> **Aim of the task**: Whenever a line contains "mkLog", include it in the count; reply with the number of such lines in the data and nothing else.

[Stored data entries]
'''

(* ===== verification/RaftLog.v ===== *)
(** * Raft commands, their canonical encoding, and the log
    ([craton-hsm-cluster/src/raft.rs], lines 130-620)

    [Term] and indices are [u64] values, kept as [Z].  The [debug_assert!]s of the
    source do nothing in the release build that is modelled.  The invariant
    [log_wf base] says that the entries are numbered consecutively from [base + 1],
    where [base] is the index of the last compacted entry. *)

From coqutil Require Import Byte.
From stdpp Require Import prelude gmap strings list.
From Stdlib Require Import ZArith Lia.
From S2P Require Import Prelude RustStd.
Local Open Scope Z_scope.

(** ** Terms *)

Definition Term_checked_next (t : Z) : option Z := checked_add t 1.
Definition Term_next (t : Z) : Z :=
  match Term_checked_next t with Some t' => t' | None => u64_max end.
Definition Term_add (t rhs : Z) : Z := saturating_add t rhs.

(** ** Commands *)

Inductive RaftState : Set := Follower | Candidate | Leader.
#[global] Instance RaftState_eq_dec : EqDecision RaftState.
Proof. solve_decision. Defined.

Inductive MembershipAction : Set := AddNode | RemoveNode | AddLearner | PromoteLearner.
#[global] Instance MembershipAction_eq_dec : EqDecision MembershipAction.
Proof. solve_decision. Defined.

Inductive RaftCommand : Type :=
| KeySync (key_id : string) (data : list byte)
| ConfigChange (node_id : string) (action : MembershipAction)
| Noop.
#[global] Instance RaftCommand_eq_dec : EqDecision RaftCommand.
Proof. solve_decision. Defined.

(** ** Canonical encoding *)

(** [push_lp]: a 32-bit length (truncated by [as u32]) and the bytes. *)
Definition push_lp (out bs : list byte) : list byte := out ++ to_be_bytes 4 (len bs) ++ bs.

Definition action_tag (a : MembershipAction) : byte :=
  match a with
  | AddNode => Byte.x02
  | RemoveNode => Byte.x03
  | AddLearner => Byte.x04
  | PromoteLearner => Byte.x05
  end.

Definition canonical_bytes (c : RaftCommand) : list byte :=
  match c with
  | Noop => [Byte.x00]
  | KeySync key_id data => push_lp (push_lp [Byte.x01] (as_bytes key_id)) data
  | ConfigChange node_id action => push_lp [action_tag action] (as_bytes node_id)
  end.

(** A MAC context is the list of the chunks given to [update] so far. *)
Definition mac_update (mac : list (list byte)) (chunk : list byte) : list (list byte) :=
  mac ++ [chunk].
Definition push_lp_to_mac (mac : list (list byte)) (bs : list byte) : list (list byte) :=
  mac_update (mac_update mac (to_be_bytes 4 (len bs))) bs.

Definition canonical_into_mac (c : RaftCommand) (mac : list (list byte)) : list (list byte) :=
  match c with
  | Noop => mac_update mac [Byte.x00]
  | KeySync key_id data =>
      push_lp_to_mac (push_lp_to_mac (mac_update mac [Byte.x01]) (as_bytes key_id)) data
  | ConfigChange node_id action =>
      push_lp_to_mac (mac_update mac [action_tag action]) (as_bytes node_id)
  end.

Definition canonical_byte_len (c : RaftCommand) : Z :=
  match c with
  | Noop => 1
  | KeySync key_id data => 1 + 4 + len (as_bytes key_id) + 4 + len data
  | ConfigChange node_id _ => 1 + 4 + len (as_bytes node_id)
  end.

(** ** The log *)

Record LogEntry : Type := mkEntry {
  le_term : Z;
  le_index : Z;
  le_command : RaftCommand;
}.

Record RaftLog : Type := mkLog {
  entries : list LogEntry;
  committed : Z;
  applied : Z;
}.

Definition RaftLog_new : RaftLog := mkLog [] 0 0.

Definition append (e : LogEntry) (l : RaftLog) : RaftLog :=
  mkLog (entries l ++ [e]) (committed l) (applied l).

Definition log_get (index : Z) (l : RaftLog) : option LogEntry :=
  match entries l with
  | [] => None
  | e0 :: _ =>
      if (index =? 0) || (index <? le_index e0) then None
      else entries l !! Z.to_nat (index - le_index e0)
  end.

Definition last_index (l : RaftLog) : Z :=
  match last (entries l) with Some e => le_index e | None => 0 end.
Definition last_term (l : RaftLog) : Z :=
  match last (entries l) with Some e => le_term e | None => 0 end.

Definition entries_slice_from (from_index : Z) (l : RaftLog) : list LogEntry :=
  drop (partition_point (fun e => le_index e <? from_index) (entries l)) (entries l).

Inductive RaftInvariantError : Set :=
| TruncateBelowCommitted (after committed : Z)
| TruncateBelowApplied (after applied : Z).

Definition truncate_after (after : Z) (l : RaftLog) : result RaftLog RaftInvariantError :=
  if after <? committed l then Err (TruncateBelowCommitted after (committed l))
  else if after <? applied l then Err (TruncateBelowApplied after (applied l))
  else
    let keep := partition_point (fun e => le_index e <=? after) (entries l) in
    Ok (mkLog (take keep (entries l)) (committed l) (applied l)).

Definition discard_through (up_to : Z) (l : RaftLog) : RaftLog :=
  mkLog (filter (fun e => Is_true (up_to <? le_index e)) (entries l))
    (if committed l <? up_to then up_to else committed l)
    (if applied l <? up_to then up_to else applied l).

Definition commit (index : Z) (l : RaftLog) : RaftLog :=
  if (committed l <? index) && (index <=? last_index l)
  then mkLog (entries l) index (applied l) else l.

Definition log_apply (index : Z) (l : RaftLog) : RaftLog :=
  if (applied l <? index) && (index <=? committed l)
  then mkLog (entries l) (committed l) index else l.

'''

> **Answer to the problem**: 7